(** One character of a delta. *)
Definition push_step (p : StreamingPatchParser) (ch : string) : Result StreamingPatchParser ParseError :=
  if str_eqb ch NL then process_line (next_line p) (strip_cr (line_buffer p)) else Ok (push_char p ch).

(** The parser after a delta; the hunks handed back are [st_hunks (state p)]. *)
Definition push_delta (p : StreamingPatchParser) (delta : string) : Result StreamingPatchParser ParseError :=
  fold_res push_step p (chars delta).

Definition finish (p : StreamingPatchParser) : Result StreamingPatchParser ParseError :=
  let? p :=
    if str_is_empty (line_buffer p) then Ok p
    else
      let line := line_buffer p in
      let p := next_line p in
      if str_eqb (trim line) END_PATCH_MARKER then
        let? _ := ensure_update_hunk_is_not_empty (line_number p) (state p) (trim line) in
        Ok {| line_buffer := line_buffer p;
              state := {| st_mode := ModeEndedPatch; st_hunks := st_hunks (state p);
                          st_environment_id := st_environment_id (state p) |};
              line_number := line_number p |}
      else process_line p line in
  match st_mode (state p) with
  | ModeEndedPatch => Ok p
  | _ => Err last_line_error
  end.

Definition check_start_and_end_lines_strict (first_line last_line : option string) : Result unit ParseError :=
  match trim <$> first_line, trim <$> last_line with
  | Some first, Some last =>
      if str_eqb first BEGIN_PATCH_MARKER && str_eqb last END_PATCH_MARKER then Ok ()
      else if negb (str_eqb first BEGIN_PATCH_MARKER) then Err first_line_error
      else Err last_line_error
  | Some first, None =>
      if negb (str_eqb first BEGIN_PATCH_MARKER) then Err first_line_error else Err last_line_error
  | None, _ => Err last_line_error
  end.

Definition check_patch_boundaries_strict (ls : list string) : Result (list string) ParseError :=
  let? _ := check_start_and_end_lines_strict (head ls) (last ls) in Ok ls.

(** The three spellings of a heredoc start. *)
Definition is_heredoc_start (first : string) : bool :=
  str_eqb first "<<EOF" || str_eqb first "<<'EOF'"
  || str_eqb first ("<<" +:+ String double_quote ("EOF" +:+ String double_quote EmptyString)).

Definition check_patch_boundaries_lenient (original_lines : list string) : Result (list string) ParseError :=
  match check_patch_boundaries_strict original_lines with
  | Ok ls => Ok ls
  | Err e =>
      match original_lines with
      | first :: (_ :: _) as tail =>
          if is_heredoc_start first && ends_with "EOF" (default EmptyString (last tail))
             && (4 <=? length original_lines)
          then check_patch_boundaries_strict (take (length original_lines - 2) (drop 1 original_lines))
          else Err e
      | _ => Err e
      end
  end.

Definition parse_patch_text (text : string) (m : ParseMode) : Result ApplyPatchArgs ParseError :=
  let ls := lines (trim text) in
  let? patch_lines := match m with
                      | Strict => check_patch_boundaries_strict ls
                      | Lenient => check_patch_boundaries_lenient ls
                      end in
  let patch := join NL patch_lines in
  let? p := push_delta StreamingPatchParser_default patch in
  let? p := finish p in
  Ok {| patch := patch; hunks := st_hunks (state p); workdir := None;
        environment_id := st_environment_id (state p) |}.

Definition PARSE_IN_STRICT_MODE : bool := false.

Definition parse_patch (text : string) : Result ApplyPatchArgs ParseError :=
  parse_patch_text text (if PARSE_IN_STRICT_MODE then Strict else Lenient).

(** [Hunk::path] *)
Definition hunk_path (h : Hunk) : string :=
  match h with
  | AddFile path _ => path
  | DeleteFile path => path
  | UpdateFile _ (Some path) _ => path
  | UpdateFile path None _ => path
  end.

## [What you are asked to do]
Exactly as written, reproduce the whole listing.

## [Expected output]
(** One character of a delta. *)
Definition push_step (p : StreamingPatchParser) (ch : string) : Result StreamingPatchParser ParseError :=
  if str_eqb ch NL then process_line (next_line p) (strip_cr (line_buffer p)) else Ok (push_char p ch).

(** The parser after a delta; the hunks handed back are [st_hunks (state p)]. *)
Definition push_delta (p : StreamingPatchParser) (delta : string) : Result StreamingPatchParser ParseError :=
  fold_res push_step p (chars delta).

Definition finish (p : StreamingPatchParser) : Result StreamingPatchParser ParseError :=
  let? p :=
    if str_is_empty (line_buffer p) then Ok p
    else
      let line := line_buffer p in
      let p := next_line p in
      if str_eqb (trim line) END_PATCH_MARKER then
        let? _ := ensure_update_hunk_is_not_empty (line_number p) (state p) (trim line) in
        Ok {| line_buffer := line_buffer p;
              state := {| st_mode := ModeEndedPatch; st_hunks := st_hunks (state p);
                          st_environment_id := st_environment_id (state p) |};
              line_number := line_number p |}
      else process_line p line in
  match st_mode (state p) with
  | ModeEndedPatch => Ok p
  | _ => Err last_line_error
  end.

Definition check_start_and_end_lines_strict (first_line last_line : option string) : Result unit ParseError :=
  match trim <$> first_line, trim <$> last_line with
  | Some first, Some last =>
      if str_eqb first BEGIN_PATCH_MARKER && str_eqb last END_PATCH_MARKER then Ok ()
      else if negb (str_eqb first BEGIN_PATCH_MARKER) then Err first_line_error
      else Err last_line_error
  | Some first, None =>
      if negb (str_eqb first BEGIN_PATCH_MARKER) then Err first_line_error else Err last_line_error
  | None, _ => Err last_line_error
  end.

Definition check_patch_boundaries_strict (ls : list string) : Result (list string) ParseError :=
  let? _ := check_start_and_end_lines_strict (head ls) (last ls) in Ok ls.

(** The three spellings of a heredoc start. *)
Definition is_heredoc_start (first : string) : bool :=
  str_eqb first "<<EOF" || str_eqb first "<<'EOF'"
  || str_eqb first ("<<" +:+ String double_quote ("EOF" +:+ String double_quote EmptyString)).

Definition check_patch_boundaries_lenient (original_lines : list string) : Result (list string) ParseError :=
  match check_patch_boundaries_strict original_lines with
  | Ok ls => Ok ls
  | Err e =>
      match original_lines with
      | first :: (_ :: _) as tail =>
          if is_heredoc_start first && ends_with "EOF" (default EmptyString (last tail))
             && (4 <=? length original_lines)
          then check_patch_boundaries_strict (take (length original_lines - 2) (drop 1 original_lines))
          else Err e
      | _ => Err e
      end
  end.

Definition parse_patch_text (text : string) (m : ParseMode) : Result ApplyPatchArgs ParseError :=
  let ls := lines (trim text) in
  let? patch_lines := match m with
                      | Strict => check_patch_boundaries_strict ls
                      | Lenient => check_patch_boundaries_lenient ls
                      end in
  let patch := join NL patch_lines in
  let? p := push_delta StreamingPatchParser_default patch in
  let? p := finish p in
  Ok {| patch := patch; hunks := st_hunks (state p); workdir := None;
        environment_id := st_environment_id (state p) |}.

Definition PARSE_IN_STRICT_MODE : bool := false.

Definition parse_patch (text : string) : Result ApplyPatchArgs ParseError :=
  parse_patch_text text (if PARSE_IN_STRICT_MODE then Strict else Lenient).

(** [Hunk::path] *)
Definition hunk_path (h : Hunk) : string :=
  match h with
  | AddFile path _ => path
  | DeleteFile path => path
  | UpdateFile _ (Some path) _ => path
  | UpdateFile path None _ => path
  end.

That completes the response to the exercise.